- **Problem description**
Two lines in the data below mark the range: the one with "unfold registered in Hb. lia." and the one with "- apply dispatch_Threw in Hd". Return both, along with every line between them, exactly.

- **Supplied information**
Lemma registered_on w type h s s' r k :
  on type h s = Some (s', r) → h ≠ w → registered w s' k ≤ registered w s k.
Proof.
  unfold on. intros Hon Hne. destruct (all s !! type) as [l|]; simpl in Hon.
  - destruct (push (array s l) h) as [hs|] eqn:Hp; simpl in Hon; [|done].
    injection Hon as <- <-. apply registered_store.
    rewrite (push_Some _ _ _ Hp), times_app, times_other by done. lia.
  - injection Hon as <- <-. apply (registered_set_new w s type [h]).
    by apply times_other.
Qed.

Lemma registered_off w type h s k :
  registered w (off type h s) k ≤ registered w s k.
Proof.
  unfold off. destruct (all s !! type) as [l|]; [|done].
  destruct h as [h|].
  - apply registered_store, times_splice.
  - by apply (registered_set_new w s type []).
Qed.

Lemma registered_delete w type s k :
  registered w (set_all s (delete type (all s))) k ≤ registered w s k.
Proof.
  destruct (decide (type = k)) as [->|Hne].
  - rewrite registered_none; [lia|]. simpl. apply lookup_delete_eq.
  - unfold registered, handlers, array. simpl. by rewrite lookup_delete_ne.
Qed.

Section Once.
Variable behav : nat → list Val → Prog.
Variable w : Fn.
Hypothesis behav_ok : ∀ id args, never_registers w (behav id args).

Variable bound : EventType → nat.

Lemma once_closure_off n t h s :
  registered_at_most w bound s →
  registered_at_most w bound (off t (Some (OnceHandler n t h)) s).
Proof.
  intros (Hwf & Hid & Hb).
  split_and!; [by apply wf_off|by rewrite (proj1 (proj2 (off_frame _ _ _)))|].
  intros k. etrans; [apply registered_off|apply Hb].
Qed.

Lemma never_registers_on t h k s :
  never_registers w (CallOn t h k) → registered_at_most w bound s →
  never_registers w k
  ∧ ∀ s' r, on t h s = Some (s', r) → registered_at_most w bound s'.
Proof.
  intros [Hne Hk] (Hwf & Hid & Hb). split; [done|].
  intros s' r Hon. destruct (on_Some _ _ _ _ _ Hon) as (_ & _ & Hcl & _).
  split_and!; [by eapply wf_on|by rewrite Hcl|].
  intros k'. etrans; [by eapply registered_on|apply Hb].
Qed.

Lemma never_registers_once t h k s :
  never_registers w (CallOnce t h k) → registered_at_most w bound s →
  ∀ s' r, once t h s = Some (s', r) →
    never_registers w (k r) ∧ registered_at_most w bound s'.
Proof.
  intros Hk (Hwf & (n & Hn & Hlt) & Hb) s' r Hon.
  split; [apply Hk|]. pose proof (wf_once _ _ _ _ _ Hwf Hon) as Hwf'.
  unfold once in Hon.
  destruct (on_Some _ _ _ _ _ Hon) as (_ & _ & Hcl & _).
  split_and!.
  - done.
  - exists n. split; [done|]. rewrite Hcl. simpl. lia.
  - intros k'. etrans; [|apply Hb].
    etrans; [eapply registered_on; [done|]|done].
    intros <-. simpl in Hn. injection Hn as <-. lia.
Qed.

Lemma never_registers_off t h k s :
  never_registers w (CallOff t h k) → registered_at_most w bound s →
  never_registers w k ∧ registered_at_most w bound (off t h s).
Proof.
  intros Hk (Hwf & Hid & Hb). split; [done|].
  split_and!; [by apply wf_off| |].
  - destruct h as [h|]; [by rewrite (proj1 (proj2 (off_frame _ _ _)))|].
    unfold off. by destruct (all s !! t).
  - intros k'. etrans; [apply registered_off|apply Hb].
Qed.

Lemma never_registers_delete t k s :
  never_registers w (DeleteAll t k) → registered_at_most w bound s →
  never_registers w k
  ∧ registered_at_most w bound (set_all s (delete t (all s))).
Proof.
  intros Hk (Hwf & Hid & Hb). split; [done|].
  split_and!; [by apply wf_delete|done|].
  intros k'. etrans; [apply registered_delete|apply Hb].
Qed.

Lemma registered_at_most_emit fuel type evt s :
  registered_at_most w bound s →
  ends (emit behav fuel type evt s) (registered_at_most w bound).
Proof.
  apply (emit_preserves behav (never_registers w) (λ _, True)
           (registered_at_most w bound)); try done.
  - intros n t h s0 _ HI. split; [done|]. by apply once_closure_off.
  - apply never_registers_on.
  - apply never_registers_once.
  - apply never_registers_off.
  - apply never_registers_delete.
Qed.

Lemma registered_at_most_call fuel f args s :
  registered_at_most w bound s →
  ends (call behav (emit behav fuel) f args s) (registered_at_most w bound).
Proof.
  intros HI.
  apply (call_preserves behav (never_registers w) (λ _, True)
           (registered_at_most w bound)); try done.
  - intros n t h s0 _ HI0. split; [done|]. by apply once_closure_off.
  - apply never_registers_on.
  - apply never_registers_once.
  - apply never_registers_off.
  - apply never_registers_delete.
  - intros t e s0. apply registered_at_most_emit.
Qed.

Lemma registered_at_most_dispatch fuel copy args s :
  registered_at_most w bound s →
  ends (dispatch behav (emit behav fuel) copy args s)
    (registered_at_most w bound).
Proof.
  revert s. induction copy as [|h rest IH]; intros s HI; simpl; [done|].
  eapply ends_bind; [by apply registered_at_most_call|eauto|done].
Qed.
End Once.

Lemma gone_absent w s k : gone w s → w ∉ default [] (handlers s k).
Proof.
  intros (_ & _ & Hb). apply times_absent. specialize (Hb k).
  unfold registered in Hb. lia.
Qed.

Lemma dispatch_ends behav emit_rec copy args s :
  ends (dispatch behav emit_rec copy args s)
    (λ s', ∃ new, extends s new s' ∧ ∀ c, c ∈ map root new → c.1 ∈ copy).
Proof.
  destruct (dispatch behav emit_rec copy args s) as [s'|e s'|] eqn:Hd;
    simpl; [| |done].
  - apply dispatch_Done in Hd as (new & Hext & Hroots).
    exists new. split; [done|]. rewrite Hroots. intros c.
    rewrite list_elem_of_In, in_map_iff. intros (h & <- & Hin).
    by apply list_elem_of_In.
  - apply dispatch_Threw in Hd
      as (pre & h & post & s1 & new & -> & _ & _ & Hext & Hroots).
    exists new. split; [done|]. rewrite Hroots. intros c.
    rewrite list_elem_of_In, in_map_iff. intros (x & <- & Hin). simpl.
    apply list_elem_of_In in Hin. rewrite elem_of_app in Hin |- *.
    rewrite list_elem_of_singleton in Hin. rewrite elem_of_cons. tauto.
Qed.

Lemma not_dispatched (w : Fn) (new : list Node) (copy : list Fn) :
  w ∉ copy → (∀ c, c ∈ map root new → c.1 ∈ copy) → w ∉ map fst (map root new).
Proof.
  intros Hw Hsub. rewrite list_elem_of_In, in_map_iff.
  intros (c & <- & Hin). apply Hw, Hsub. by apply list_elem_of_In.
Qed.

(** An emission from a state in which [w] is in no list does not call
    [w], and ends in such a state. *)
Lemma gone_emit behav w fuel type evt s :
  (∀ id args, never_registers w (behav id args)) →
  gone w s →
  ends (emit behav fuel type evt s)
    (λ s', gone w s' ∧ w ∉ map fst (dispatched s s')).
Proof.
  intros Hbehav Hgone. destruct fuel as [|fuel]; [done|].
  rewrite emit_S, emit_type_phase_dispatch.
  pose proof (registered_at_most_dispatch behav w Hbehav (λ _, 0) fuel
                (default [] (handlers s type)) [evt] s Hgone) as Hg1.
  pose proof (dispatch_ends behav (emit behav fuel)
                (default [] (handlers s type)) [evt] s) as Hr1.
  destruct (dispatch _ _ _ _ s) as [s_mid|e s1|]; simpl in *; [| |done].
  - destruct Hr1 as (n1 & He1 & Hsub1).
    rewrite emit_wildcard_phase_dispatch.
    pose proof (registered_at_most_dispatch behav w Hbehav (λ _, 0) fuel
                  (default [] (handlers s_mid wildcard))
                  [val_of_type type; evt] s_mid Hg1) as Hg2.
    pose proof (dispatch_ends behav (emit behav fuel)
                  (default [] (handlers s_mid wildcard))
                  [val_of_type type; evt] s_mid) as Hr2.
    assert (∀ s' n2, gone w s' → extends s_mid n2 s' →
              (∀ c, c ∈ map root n2 →
                    c.1 ∈ default [] (handlers s_mid wildcard)) →
              gone w s' ∧ w ∉ map fst (dispatched s s')) as Hboth.
    { intros s' n2 Hg' He2 Hsub2. split; [done|].
      rewrite (dispatched_extends _ _ _ (extends_trans _ _ _ _ _ He1 He2)).
      rewrite !map_app, elem_of_app. intros [Hin|Hin]; revert Hin.
      - eapply not_dispatched; [|done]. by apply gone_absent.
      - eapply not_dispatched; [|done]. by apply gone_absent. }
    destruct (dispatch _ _ _ _ s_mid) as [s'|e s'|]; simpl in *; [| |done];
      destruct Hr2 as (n2 & He2 & Hsub2); by eapply Hboth.
  - destruct Hr1 as (n1 & He1 & Hsub1). split; [done|].
    rewrite (dispatched_extends _ _ _ He1).
    eapply not_dispatched; [|done]. by apply gone_absent.
Qed.

(** The closure removes itself before it calls its handler: the handler
    runs in a state in which the closure is gone. *)
Lemma once_closure_removes_itself n type h s :
  at_most_once (OnceHandler n type h) type s →
  gone (OnceHandler n type h)
    (off type (Some (OnceHandler n type h)) (set_calls s [])).
Proof.
  intros (Hwf & Hid & Hb). split_and!.
  - by apply wf_off.
  - by rewrite (proj1 (proj2 (off_frame _ _ _))).
  - intros k. destruct (decide (k = type)) as [->|Hne].
    + unfold registered. rewrite off_handlers.
      * specialize (Hb type). rewrite decide_True in Hb by done.
        unfold registered in Hb.
        change (handlers (set_calls s []) type) with (handlers s type).
        destruct (handlers s type) as [hs|]; simpl in *; [|done].
        rewrite times_remove_first. lia.
      * by apply (wf_handlers (set_calls s [])).
    + etrans; [apply registered_off|]. specialize (Hb k).
      by rewrite decide_False in Hb by done.
Qed.

Lemma once_registers type h s0 s1 remove :
  wf s0 →
  (∀ k, OnceHandler (closures s0) type h ∉ default [] (handlers s0 k)) →
  (∀ k, k ≠ type → separated s0 type k) →
  once type h s0 = Some (s1, remove) →
  default [] (handlers s1 type)
  = default [] (handlers s0 type) ++ [OnceHandler (closures s0) type h]
  ∧ at_most_once (OnceHandler (closures s0) type h) type s1.
Proof.
  intros Hwf Hnew Hsep Honce. pose proof (wf_once _ _ _ _ _ Hwf Honce) as Hwf1.
  unfold once in Honce.
  destruct (on_Some _ _ _ _ _ Honce) as (Hlist & _ & Hcl & _).
  change (handlers (set_closures s0 (S (closures s0))) type)
    with (handlers s0 type) in Hlist.
  assert (Hl : default [] (handlers s1 type)
               = default [] (handlers s0 type)
                 ++ [OnceHandler (closures s0) type h]) by by rewrite Hlist.
  split; [done|]. split_and!; [done| |].
  - eexists. split; [done|]. rewrite Hcl. simpl. lia.
  - intros k. cbv beta. unfold registered.
    destruct (decide (k = type)) as [->|Hne].
    + rewrite Hl, times_app, times_self.
      rewrite (proj2 (times_absent _ _) (Hnew type)). lia.
    + destruct (on_other _ _ _ _ _ k Honce Hne (Hsep k Hne)) as [_ ->].
      change (handlers (set_closures s0 (S (closures s0))) k)
        with (handlers s0 k).
      by rewrite (proj2 (times_absent _ _) (Hnew k)).
Qed.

- **Completed exercise**
  unfold registered in Hb. lia.
Qed.

Lemma dispatch_ends behav emit_rec copy args s :
  ends (dispatch behav emit_rec copy args s)
    (λ s', ∃ new, extends s new s' ∧ ∀ c, c ∈ map root new → c.1 ∈ copy).
Proof.
  destruct (dispatch behav emit_rec copy args s) as [s'|e s'|] eqn:Hd;
    simpl; [| |done].
  - apply dispatch_Done in Hd as (new & Hext & Hroots).
    exists new. split; [done|]. rewrite Hroots. intros c.
    rewrite list_elem_of_In, in_map_iff. intros (h & <- & Hin).
    by apply list_elem_of_In.
  - apply dispatch_Threw in Hd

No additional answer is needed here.